婚約者ロバートがある日突然呼び出してきたのですが、そこで告げられたのは……。
婚約者ロバートがある日突然呼び出してきて告げてくる。
「お前との婚約だが、破棄とすることとした」
ロバートは冷ややかな面持ちでこちらを見てきている。
その表情には優しさも愛も一切ない。
人の温もりなんて少しも存在しないかのような顔をしている、今の彼は。
「婚約破棄、ですか?」
「ああ」
「なぜですか?」
「なぜ? そんなことも分からないのか? 簡単なことだろうに」
ロバートは驚くくらい偉そうだ。
「くだらねぇつまらねぇからだよッ!!」
こうして私たちの関係は終わりを迎えたのだった。
あまりにも唐突な別れ。
けれども悲しさはない。
なぜって、理不尽なことを言われたから。
ただ、言われたことは忘れない。
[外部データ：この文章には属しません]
Lemma fold_try_pattern_ok (search_start end_pos : Z) (patterns : list str) :
  0 <= search_start -> 0 <= end_pos <= len text ->
  (forall p, p ∈ patterns -> p ∈ sentence_patterns) ->
  forall e, sentence_end_ok text search_start end_pos e ->
  sentence_end_ok text search_start end_pos
    (fold_left (try_pattern text search_start end_pos) patterns e).
Proof.
  intros Hs He. induction patterns as [|p ps IH]; intros Hsub e Hok; simpl.
  - exact Hok.
  - apply IH.
    + intros q Hq. apply Hsub. apply elem_of_cons. now right.
    + apply try_pattern_ok; try assumption. apply Hsub. apply elem_of_cons. now left.
Qed.

Lemma find_sentence_end_ok (search_start end_pos : Z) :
  0 <= search_start -> 0 <= end_pos <= len text ->
  sentence_end_ok text search_start end_pos
    (find_sentence_end text search_start end_pos).
Proof.
  intros Hs He. unfold find_sentence_end.
  apply fold_try_pattern_ok; try assumption; [auto | left; reflexivity].
Qed.

(** The running [sentence_end] never decreases. *)
Lemma try_pattern_mono (search_start end_pos e : Z) (pattern : str) :
  pattern ∈ sentence_patterns ->
  e <= try_pattern text search_start end_pos e pattern.
Proof.
  intros Hin. unfold try_pattern.
  pose proof (sentence_pattern_len pattern Hin).
  destruct (rfind text pattern search_start end_pos >? e) eqn:E; lia.
Qed.
Lemma be_uint_be_bytes_small n z :
  0 <= z < 2 ^ (8 * Z.of_nat n) -> be_uint (be_bytes n z) = z.
Proof. intros Hz. rewrite be_uint_be_bytes. by apply Z.mod_small. Qed.

(** X10. Round trip of the calibration record: when the stream starts with the
    ['>HBBII6H'] encoding of the header 0x1234 and of field values within
    their widths, in whatever segments and whatever follows,
    [read_calibration_info] returns exactly those values. *)
Theorem calibration_round_trip self to ip tp w s streams fu tu cpf cpt s0 s1 s2 s3 s4 s5 more :
  calibration_ready self to ip tp ->
  next_answer CSocket w = None -> next_answer CSetTimeout w = None ->
  next_answer CConnect w = None -> next_answer CSendAll w = None ->
  tcp_streams w = s :: streams ->
  0 <= fu < 2 ^ 8 -> 0 <= tu < 2 ^ 8 -> 0 <= cpf < 2 ^ 32 -> 0 <= cpt < 2 ^ 32 ->
  Forall (fun x => 0 <= x < 2 ^ 16) [s0; s1; s2; s3; s4; s5] ->
  delivered s =
    be_bytes 2 0x1234 ++ be_bytes 1 fu ++ be_bytes 1 tu ++ be_bytes 4 cpf ++ be_bytes 4 cpt ++
    flat_map (be_bytes 2) [s0; s1; s2; s3; s4; s5] ++ more ->
  fst (read_calibration_info self w) =
    Ok (<["force_unit_code" := VInt fu]>
       (<["torque_unit_code" := VInt tu]>
       (<["counts_per_force" := VInt cpf]>
       (<["counts_per_torque" := VInt cpt]>
       (<["scale_factors" := VList (VInt <$> [s0; s1; s2; s3; s4; s5])]> ∅))))).
Proof.
  intros Hready Hsock Hst Hconn Hsend Hstreams Hfu Htu Hcpf Hcpt Hsf Hs.
  pose proof (read_calibration_info_run self to ip tp w Hready Hsock Hst Hconn Hsend) as Hrun.
  rewrite Hstreams in Hrun. cbn [head default] in Hrun. change (id s) with s in Hrun.
  rewrite Hs in Hrun.
  rewrite Hrun; [|right; cbn; lia]. clear Hrun. cbv zeta.
  repeat match goal with
         | H : Forall _ (_ :: _) |- _ => apply Forall_cons in H as [? H]
         end.
  change (take 24 _) with
    (be_bytes 2 0x1234 ++ be_bytes 1 fu ++ be_bytes 1 tu ++ be_bytes 4 cpf ++ be_bytes 4 cpt ++
     flat_map (be_bytes 2) [s0; s1; s2; s3; s4; s5]).
  case_decide as Hlen; [by cbn in Hlen|].
  change (unpack_fields fmt_HBBII6H _) with
    [be_uint (be_bytes 2 0x1234); be_uint (be_bytes 1 fu); be_uint (be_bytes 1 tu);
     be_uint (be_bytes 4 cpf); be_uint (be_bytes 4 cpt);
     be_uint (be_bytes 2 s0); be_uint (be_bytes 2 s1); be_uint (be_bytes 2 s2);
     be_uint (be_bytes 2 s3); be_uint (be_bytes 2 s4); be_uint (be_bytes 2 s5)].
  rewrite !be_uint_be_bytes_small by (cbn [Z.of_nat Pos.of_succ_nat Pos.succ Z.mul Pos.mul]; lia).
  by case_decide.
Qed.

Lemma calibration_round_trip_witness :
  fst (read_calibration_info ready_sensor
         (calibration_world (segments [take 10 (calibration_response 0x1234);
                                       drop 10 (calibration_response 0x1234)])))
  = Ok (<["force_unit_code" := VInt 2]>
       (<["torque_unit_code" := VInt 3]>
       (<["counts_per_force" := VInt 1000000]>
       (<["counts_per_torque" := VInt 1000]>
       (<["scale_factors" := VList (VInt <$> [1; 2; 3; 4; 5; 6])]> ∅))))).
Proof.
  refine (calibration_round_trip ready_sensor default_timeout (VStr "192.168.1.1")
            default_tcp_port
            (calibration_world (segments [take 10 (calibration_response 0x1234);
                                          drop 10 (calibration_response 0x1234)]))
            (segments [take 10 (calibration_response 0x1234);
                       drop 10 (calibration_response 0x1234)]) []
            2 3 1000000 1000 1 2 3 4 5 6 []
            _ eq_refl eq_refl eq_refl eq_refl eq_refl _ _ _ _ _ _).
  - repeat split; vm_compute; reflexivity.
  - lia.
  - lia.
  - lia.
  - lia.
  - repeat first [apply Forall_nil_2 | apply Forall_cons_2]; lia.
  - vm_compute. reflexivity.
Defined.
Lemma loop_renames (a : args) l :
  preview a = false ->
  forall p s,
    pending a (sys s) (index p) l ->
    exists s',
      for_fold l (turn a) p s
      = (Return (Progress (index p + len l) (renamed_count p + len l)
                          (skipped_count p) (error_count p)), s')
      /\ stdin s' = stdin s /\ prompts s' = prompts s
      /\ Os.dirs (sys s') = Os.dirs (sys s)
      /\ (forall k f, l !! k = Some f ->
            Os.files (sys s') !! target a (index p + Z.of_nat k) f
            = Os.files (sys s) !! old_path a f)
      /\ (forall f, f ∈ l -> Os.files (sys s') !! old_path a f = None)
      /\ (forall q, (forall f, f ∈ l -> q <> old_path a f) ->
                    (forall k f, l !! k = Some f -> q <> target a (index p + Z.of_nat k) f) ->
                    Os.files (sys s') !! q = Os.files (sys s) !! q).
Proof.
  intros Hp. induction l as [|x l IH]; intros p s Hpend.
  - exists s. cbn [for_fold ret]. unfold len. cbn [length].
    rewrite !Z.add_0_r. destruct p. repeat split; try reflexivity.
    + intros k f Hk. discriminate.
    + intros f Hf. now apply elem_of_nil in Hf.
  - pose proof Hpend as (Hnd & Hsep & Hfree & Hfiles).
    apply NoDup_cons in Hnd as [Hx_l Hnd].
    destruct (Hfiles x ltac:(now left)) as (g & Hx & Hg).
    assert (Hfree0 := Hfree 0%nat x eq_refl). rewrite Z.add_0_r in Hfree0.
    destruct (turn_renames a x p s g Hp Hfree0 Hx Hg) as [line Hturn].
    pose proof (pending_step a (sys s) (index p) x l g Hpend Hx line) as Hnext.
    set (s1 := Session _ (stdin s) (prompts s) (strftime_now (clock s)).2) in Hturn.
    destruct (IH (renamed p) s1 Hnext) as (s' & Hrun & Hin & Hpr & Hdirs & Hnew & Hold & Hrest).
    exists s'. cbn [for_fold]. rewrite (bind_return _ _ _ _ _ Hturn).
    cbn [renamed index renamed_count skipped_count error_count] in Hrun, Hnew, Hrest.
    subst s1. cbn [sys stdin prompts clock] in Hin, Hpr, Hdirs, Hnew, Hrest.
    apply path_exists_false in Hfree0 as [Ht Htd].
    assert (Holds : forall f, f ∈ l -> old_path a f <> old_path a x).
    { intros f Hf Heq%old_path_inj; [subst; contradiction|apply Hsep; now right
                                    |apply Hsep; now left]. }
    assert (Htargets : forall k f, target a (index p) x
                                   <> target a (index p + 1 + Z.of_nat k) f).
    { intros k f Heq%target_inj. lia. }
    assert (Hexists : forall f, f ∈ l -> target a (index p) x <> old_path a f).
    { intros f Hf Heq. destruct (Hfiles f ltac:(now right)) as (g' & Hg' & _).
      rewrite <- Heq in Hg'. congruence. }
    split.
    { rewrite Hrun. unfold len. cbn [length].
      replace (Z.of_nat (S (length l))) with (1 + Z.of_nat (length l)) by lia.
      now rewrite !Z.add_assoc. }
    split; [exact Hin|]. split; [exact Hpr|]. split; [exact Hdirs|]. split; [|split].
    + intros [|k] f Hk; cbn in Hk.
      * injection Hk as <-. rewrite Z.add_0_r.
        rewrite Hrest; [cbn; now rewrite lookup_insert_eq| |].
        -- intros f Hf. now apply Hexists.
        -- intros k f _. apply Htargets.
      * replace (index p + Z.of_nat (S k)) with (index p + 1 + Z.of_nat k) by lia.
        rewrite (Hnew k f Hk). cbn.
        rewrite lookup_insert_ne by (apply Hexists; now apply list_elem_of_lookup_2 in Hk).
        rewrite lookup_delete_ne; [reflexivity|].
        intros Heq. apply (Holds f); [now apply list_elem_of_lookup_2 in Hk | now symmetry].
    + intros f [->|Hf]%elem_of_cons; [|now apply Hold].
      rewrite Hrest.
      * cbn. rewrite lookup_insert_ne by (intros Heq; rewrite Heq in Ht; congruence).
        apply lookup_delete_eq.
      * intros f Hf Heq. now apply (Holds f).
      * intros k f Hk Heq.
        pose proof (Hfree (S k) f Hk) as [Hq _]%path_exists_false.
        replace (index p + Z.of_nat (S k)) with (index p + 1 + Z.of_nat k) in Hq by lia.
        rewrite <- Heq in Hq. congruence.
    + intros q Hq_old Hq_new. rewrite Hrest.
      * cbn. rewrite lookup_insert_ne
          by (intros <-; apply (Hq_new 0%nat x eq_refl); now rewrite Z.add_0_r).
        rewrite lookup_delete_ne; [reflexivity|].
        intros <-. now apply (Hq_old x); [left|].
      * intros f Hf. apply Hq_old. now right.
      * intros k f Hk.
        replace (index p + 1 + Z.of_nat k) with (index p + Z.of_nat (S k)) by lia.
        now apply (Hq_new (S k)).
Qed.
(** X19. Button presses that get no answer.  When the text after the
    prefix of a selection callback is not an integer literal, [int] raises
    ValueError; when the skip button is pressed by a user without a
    session, the subscript raises KeyError.  Neither is caught: no reply
    is sent and the store is unchanged. *)
Theorem malformed_callback_unanswered (w : world) (sessions : gmap Z session)
    (user_id : Z) :
  (forall prefix t,
     prefix ∈ [CALLBACK_UNI; CALLBACK_FAC; CALLBACK_DEPT] ->
     py_int (w_to_decimal w) (w_max_str_digits w) t = None ->
     handle_update w sessions user_id (CallbackQuery (prefix ++ u "_" ++ t))
     = (None, sessions))
  /\ (sessions !! user_id = None ->
      handle_update w sessions user_id (CallbackQuery CALLBACK_SKIP) = (None, sessions)).
Proof.
  split.
  - intros prefix t Hp Hint. cbn [handle_update].
    apply elem_of_cons in Hp as [-> | Hp];
      [rewrite route_university, Hint; reflexivity |].
    apply elem_of_cons in Hp as [-> | Hp];
      [rewrite route_faculty, Hint; reflexivity |].
    apply elem_of_cons in Hp as [-> | Hp];
      [rewrite route_department, Hint; reflexivity |].
    apply elem_of_nil in Hp. contradiction.
  - intros Hs. cbn [handle_update]. rewrite route_skip.
    unfold _handle_skip_department. rewrite Hs. reflexivity.
Qed.

(* ===================================================================== *)
(** * The matcher beyond the default arguments *)
(* ===================================================================== *)

Section MatcherMore.

Context (U : unicode_tables).

(** The loop leaves [best] and [best_score] alone when no entry scores
    above [best_score]. *)
Lemma best_loop_unchanged query l best bs :
  (forall g, g ∈ l -> (bs <? score U query g)%float = false) ->
  best_loop U query l best bs = (best, bs).
Proof.
  induction l as [|f rest IH]; intros H; [reflexivity |].
  cbn [best_loop]. cbv zeta.
  rewrite (H f) by (apply elem_of_cons; left; reflexivity).
  apply IH. intros g Hg. apply H. apply elem_of_cons. right. exact Hg.
Qed.

End MatcherMore.
#[global] Open Scope Z_scope.
#[global] Set Default Goal Selector "!".

Create HintDb bnm discriminated.
Create Rewrite HintDb bnm_simpl.

(** ** Results: Go's [(T, error)] *)

(** A Go call that returns a value and an error, the error being non-nil
    exactly when the call failed. *)
Inductive result (E A : Type) : Type :=
| Ok (a : A)
| Err (e : E).
Arguments Ok {E A} a.
Arguments Err {E A} e.

Declare Scope bnm_scope.
Delimit Scope bnm_scope with bnm.
#[global] Open Scope bnm_scope.

Definition result_bind {E A B} (r : result E A) (f : A -> result E B) : result E B :=
  match r with Ok a => f a | Err e => Err e end.

(** [x <-? r ;; k]: Go's [x, err := r; if err != nil { return err }; k]. *)
Notation "x <-? r ;; k" := (result_bind r (fun x => k))
  (at level 60, r at next level, right associativity) : bnm_scope.

Definition is_ok {E A} (r : result E A) : bool :=
  match r with Ok _ => true | Err _ => false end.

Definition result_map {E A B} (f : A -> B) (r : result E A) : result E B :=
  match r with Ok a => Ok (f a) | Err e => Err e end.

(** [mapM] for results: stops at the first error, as a Go loop that returns. *)
Fixpoint result_mapM {E A B} (f : A -> result E B) (l : list A) : result E (list B) :=
  match l with
  | [] => Ok []
  | x :: l' => y <-? f x ;; ys <-? result_mapM f l' ;; Ok (y :: ys)
  end.

Lemma result_mapM_Ok {E A B} (f : A -> result E B) l ys :
  result_mapM f l = Ok ys <-> Forall2 (fun x y => f x = Ok y) l ys.
Proof.
  revert ys; induction l as [|x l IH]; intros ys; simpl.
  - split; [intros [= <-]; constructor | intros H; by inversion H].
  - split.
    + destruct (f x) as [y|e] eqn:Hf; simpl; [|done].
      destruct (result_mapM f l) as [ys'|e] eqn:Hl; simpl; [|done].
      intros [= <-]. constructor; [done|]. by apply IH.
    + intros H; inversion H as [|? y ? ys' Hy Hys]; subst. rewrite Hy; simpl.
      apply IH in Hys as ->. done.
Qed.

(** ** Tactics *)

(** Case on the boolean test of the innermost [if] or boolean [match] in sight. *)
Ltac case_test :=
  match goal with
  | |- context [if ?b then _ else _] => destruct b eqn:?
  | H : context [if ?b then _ else _] |- _ => destruct b eqn:?
  end.

Ltac case_match_goal :=
  match goal with
  | |- context [match ?x with _ => _ end] => destruct x eqn:?
  end.

(** Turn boolean (in)equalities on [Z], [bool] and [string] into propositions. *)
Ltac bool_to_prop :=
  repeat match goal with
  | H : _ && _ = true |- _ => apply andb_true_iff in H as [? ?]
  | H : _ || _ = false |- _ => apply orb_false_iff in H as [? ?]
  | H : negb _ = true |- _ => apply negb_true_iff in H
  | H : negb _ = false |- _ => apply negb_false_iff in H
  | H : Z.ltb _ _ = true |- _ => apply Z.ltb_lt in H
  | H : Z.ltb _ _ = false |- _ => apply Z.ltb_ge in H
  | H : Z.leb _ _ = true |- _ => apply Z.leb_le in H
  | H : Z.leb _ _ = false |- _ => apply Z.leb_gt in H
  | H : Z.eqb _ _ = true |- _ => apply Z.eqb_eq in H
  | H : Z.eqb _ _ = false |- _ => apply Z.eqb_neq in H
  | H : String.eqb _ _ = true |- _ => apply String.eqb_eq in H
  | H : String.eqb _ _ = false |- _ => apply String.eqb_neq in H
  end.
Record Route := mkRoute {
  rt_Dest : string;
  rt_Gateway : string;
  rt_Device : string;
  rt_Metric : Z;
  rt_Proto : string;
  rt_Scope : string;
  rt_Table : Z;
  rt_Family : Z
}.

Record DNSAnswer := mkDNSAnswer {
  da_Name : string;
  da_Server : string;
  da_Type : string;
  da_Answers : list string;
  da_Duration : Duration;
  da_Error : string
}.

Record PublicIP := mkPublicIP {
  pi_IP : string;
  pi_Colo : string;
  pi_Location : string;
  pi_Warp : string;
  pi_Via : string
}.

Record Link := mkLink {
  lk_Name : string;
  lk_IfIndex : Z;
  lk_Kind : string;
  lk_Master : string;
  lk_Up : bool;
  lk_HwAddr : string;
  lk_Addresses : list string;
  lk_PeerNetNS : Z;
  lk_MTU : Z
}.

Record InfraNetwork := mkInfraNetwork {
  in_Bridge : Link;
  in_Owner : string;
  in_OwnerName : string;
  in_Members : list Link;
  in_Neighbours : list LANHost;
  in_Source : string;
  in_Reachable : string
}.
(* ===== verification/EngineFacts.v ===== *)
(** The baseline engine: invariant, the anchor's state machine against its
    abstract specification, and what the transitions of a key look like. *)

From S2P Require Import Prelude GoTime Core Engine.

(** ** Configuration *)

(** What [withDefaults] guarantees about the integer knobs. *)
Record wf_config (c : EngineConfig) : Prop := {
  wf_min : 0 < MinSamples c;
  wf_win : MinSamples c <= Window c;
  wf_cur : 0 < CurrentWindow c;
  wf_deg : 0 < DegradeStreak c;
  wf_rec : 0 < RecoverStreak c
}.

Lemma pos_or_pos v d : 0 < d -> 0 < pos_or v d.
Proof. unfold pos_or. case_test; bool_to_prop; lia. Qed.

Lemma pos_or_id v d : 0 < v -> pos_or v d = v.
Proof. unfold pos_or. case_test; bool_to_prop; lia. Qed.

Lemma withDefaults_wf c : wf_config (withDefaults c).
Proof.
  unfold withDefaults.
  assert (0 < pos_or (Window c) 200) by (by apply pos_or_pos).
  assert (0 < pos_or (MinSamples c) 40) by (by apply pos_or_pos).
  split; simpl; try (by apply pos_or_pos); case_test; bool_to_prop; lia.
Qed.

#[export] Hint Resolve withDefaults_wf : bnm.

(** ** [deriveKeyState] does not depend on the order of the map *)

Definition public_degraded (p : string * anchorState) : bool :=
  negb (p.1 =?s GatewayAnchor) && (state p.2 =?s BaselineDegraded).
Definition is_learning (p : string * anchorState) : bool := state p.2 =?s BaselineLearning.

Lemma deriveKeyState_loop_spec b l :
  deriveKeyState_loop b l =
    if existsb public_degraded l then BaselineDegraded
    else if b && forallb is_learning l then BaselineLearning else BaselineOK.
Proof.
  revert b; induction l as [|[name a] l IH]; intros b; simpl; [by rewrite andb_true_r|].
  unfold public_degraded at 1; simpl.
  destruct (negb (name =?s GatewayAnchor) && (state a =?s BaselineDegraded)); simpl; [done|].
  rewrite IH. unfold is_learning at 2; simpl. by rewrite andb_assoc.
Qed.

Lemma forallb_perm {A} (p : A -> bool) (l1 l2 : list A) :
  l1 ≡ₚ l2 -> forallb p l1 = forallb p l2.
Proof.
  intros Hp. apply eq_true_iff_eq. rewrite !forallb_elem.
  split; intros H x Hx; apply H; [by rewrite Hp|by rewrite <- Hp].
Qed.
(* ===== verification/MonitorFacts.v ===== *)
(** What the monitor guarantees over any store that keeps the promises of
    [MonitorStoreLaws] and any interleaving of its critical sections. *)

From S2P Require Import Prelude GoTime GoStrings Core Errors Engine EngineFacts Store Monitor.


Section Facts.
Context {S : Type} {MS : MonitorStore S} {ML : MonitorStoreLaws S}.
Implicit Types (m : Monitor S) (y : System S).

(** ** The round's loops, in terms of the engine's *)

Lemma feed_engine faults now i l st e :
  (feed faults now i l st e).1.2 = (Adds e l).1 /\ (feed faults now i l st e).2 = (Adds e l).2.
Proof.
  revert i st e; induction l as [|s l IH]; intros i st e; [done|].
  rewrite Adds_cons. simpl. destruct (Add e s) as [e1 t1]; simpl.
  specialize (IH (Datatypes.S i) (ms_AddSample (faults i) now s st).1 e1).
  destruct (feed _ _ _ l _ e1) as [[st2 e2] t2]; simpl in *. by destruct IH as [-> ->].
Qed.

Lemma feed_store_inv faults now i l st e :
  store_inv st -> store_inv (feed faults now i l st e).1.1.
Proof.
  revert i st e; induction l as [|s l IH]; intros i st e Hs; [done|]. simpl.
  destruct (Add e s) as [e1 t1].
  specialize (IH (Datatypes.S i) (ms_AddSample (faults i) now s st).1 e1 (law_add_inv _ _ _ _ Hs)).
  by destruct (feed _ _ _ l _ e1) as [[st2 e2] t2].
Qed.

Lemma feed_kept faults now i l st e k a : kept (feed faults now i l st e).1.1 k a = kept st k a.
Proof.
  revert i st e; induction l as [|s l IH]; intros i st e; [done|]. simpl.
  destruct (Add e s) as [e1 t1].
  specialize (IH (Datatypes.S i) (ms_AddSample (faults i) now s st).1 e1).
  destruct (feed _ _ _ l _ e1) as [[st2 e2] t2]; simpl in *. by rewrite IH, law_add_kept.
Qed.

Lemma feed_history_other faults now i l st e k a :
  (forall s, s ∈ l -> smp_NetworkKey s <> k) ->
  history (feed faults now i l st e).1.1 k a = history st k a.
Proof.
  revert i st e; induction l as [|s l IH]; intros i st e Hl; [done|]. simpl.
  destruct (Add e s) as [e1 t1].
  assert (forall s', s' ∈ l -> smp_NetworkKey s' <> k) as Hl' by (intros ??; apply Hl; by right).
  specialize (IH (Datatypes.S i) (ms_AddSample (faults i) now s st).1 e1 Hl').
  destruct (feed _ _ _ l _ e1) as [[st2 e2] t2]; simpl in *.
  rewrite IH. apply law_add_other, Hl. left.
Qed.

Lemma feed_history now i l st e k a :
  store_inv st -> k <> "" -> a <> "" ->
  (forall s, s ∈ l -> smp_NetworkKey s = k /\ smp_Time s <> 0 /\ storable (smp_Time s)) ->
  history (feed (fun _ => None) now i l st e).1.1 k a ≡ₚ
    history st k a ++ List.filter (fun s => smp_Anchor s =?s a) l.
Proof.
  intros Hs Hk Ha. revert i st e Hs; induction l as [|s l IH]; intros i st e Hs Hl; simpl.
  { by rewrite app_nil_r. }
  destruct (Hl s ltac:(left)) as (Hsk & Hst & Hsto).
  destruct (Add e s) as [e1 t1].
  assert (stamped now s = s) as Hstamp.
  { unfold stamped, time_IsZero. apply Z.eqb_neq in Hst as ->. by destruct s. }
  specialize (IH (Datatypes.S i) (ms_AddSample None now s st).1 e1 (law_add_inv _ _ _ _ Hs)
    ltac:(intros ??; apply Hl; by right)).
  destruct (feed _ _ _ l _ e1) as [[st2 e2] t2]; simpl in *. rewrite IH.
  destruct (decide (smp_Anchor s = "")) as [Hse|Hse].
  - assert (history (ms_AddSample None now s st).1 k a = history st k a) as ->.
    { apply law_add_refused; auto. }
    rewrite seqb_ne by congruence. done.
  - rewrite (law_add None now s st k a) by (rewrite ?Hstamp; congruence || done).
    rewrite Hstamp. destruct (smp_Anchor s =?s a) eqn:Hsa; bool_to_prop.
    + rewrite bool_decide_eq_true_2 by done. by rewrite <- app_assoc.
    + rewrite bool_decide_eq_false_2 by (intros (_ & _ & ?); done). by rewrite app_nil_r.
Qed.

Lemma put_baselines_inv faults now i l st : store_inv st -> store_inv (put_baselines faults now i l st).
Proof.
  revert i st; induction l as [|b l IH]; intros i st Hs; simpl; [done|]. by apply IH, law_put_inv.
Qed.

Lemma put_baselines_history faults now i l st k a :
  history (put_baselines faults now i l st) k a = history st k a.
Proof.
  revert i st; induction l as [|b l IH]; intros i st; simpl; [done|]. by rewrite IH, law_put_history.
Qed.

Lemma put_baselines_other faults now i l st k a :
  (forall b, b ∈ l -> bl_NetworkKey b <> k) ->
  kept (put_baselines faults now i l st) k a = kept st k a.
Proof.
  revert i st; induction l as [|b l IH]; intros i st Hl; simpl; [done|].
  rewrite IH by (intros ??; apply Hl; by right). apply law_put_other, Hl. left.
Qed.

Definition kept_known (st : S) : Prop :=
  forall k a b, kept st k a = Some b -> known_state (bl_State b).

Lemma put_baselines_known faults now i l st :
  kept_known st -> (forall b, b ∈ l -> known_state (bl_State b)) ->
  kept_known (put_baselines faults now i l st).
Proof.
  revert i st; induction l as [|b l IH]; intros i st Hst Hl; simpl; [done|].
  apply IH; [|intros ??; apply Hl; by right].
  intros k a b' Hb'. apply law_put_state in Hb' as [Hb'|Hb']; [by eapply Hst|].
  rewrite Hb'. apply Hl. left.
Qed.

(** ** The invariant *)

Definition event_ok (ev : Event) : Prop :=
  (ev_Type ev = EventDegraded \/ ev_Type ev = EventRecovered) /\ ev_NetworkKey ev <> "".

Record system_ok (y : System S) : Prop := {
  so_store : store_inv (m_st (sys_m y));
  so_kept : kept_known (m_st (sys_m y));
  so_engine : engine_ok (m_engine (sys_m y));
  so_cfg : cfg (m_engine (sys_m y)) = withDefaults (mc_Engine (m_cfg (sys_m y)));
  so_events_cap : len (m_events (sys_m y)) <= eventBuffer;
  so_changes_cap : len (m_changes (sys_m y)) <= eventBuffer;
  so_events : Forall event_ok (m_events (sys_m y));
  so_rounds : Forall (fun r => rd_key r <> "" /\ rd_targets r <> []) (sys_rounds y)
}.

Lemma try_send_cap {A} (x : A) ch : len ch <= eventBuffer -> len (try_send eventBuffer x ch) <= eventBuffer.
Proof. intros H. unfold try_send. case_test; bool_to_prop; [|done]. rewrite len_app. unfold len at 2; simpl. lia. Qed.

Lemma try_send_elem {A} (x z : A) ch : z ∈ try_send eventBuffer x ch -> z = x \/ z ∈ ch.
Proof. unfold try_send. case_test; [|by right]. rewrite elem_of_app, list_elem_of_singleton. tauto. Qed.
絶対に。憎しみも、怨みも、消すことはしないし捨てることもしない。彼は己のやったことの責任を背負って生きるべきだからだ。
◆
あの一件から一週間、ロバートの訃報が届いた。
彼は友人らと酒を飲んでいたそうだが、異様に盛り上がったこともあって飲みすぎたために宴の途中で体調を崩し、その場で倒れたそうだ。
そしてそのまま帰らぬ人となってしまったらしい。
……ま、もはやどうでもいい話だが。
ただ、ざまぁ、とは思った。
◆
あれから幾つもの季節が過ぎた。
数え切れないくらいの出来事があったけれど、良いことも悪いことも含めて乗り越えて歩み、今に至っている。
けれど総合的にみて悪い人生ではなかったとは思う。
……特に、現在の夫である青年リリーガとの出会いは我が人生において非常に良いものであった。
彼と出会えたからこそ、今がある。
そういう意味では私は幸運な女だった。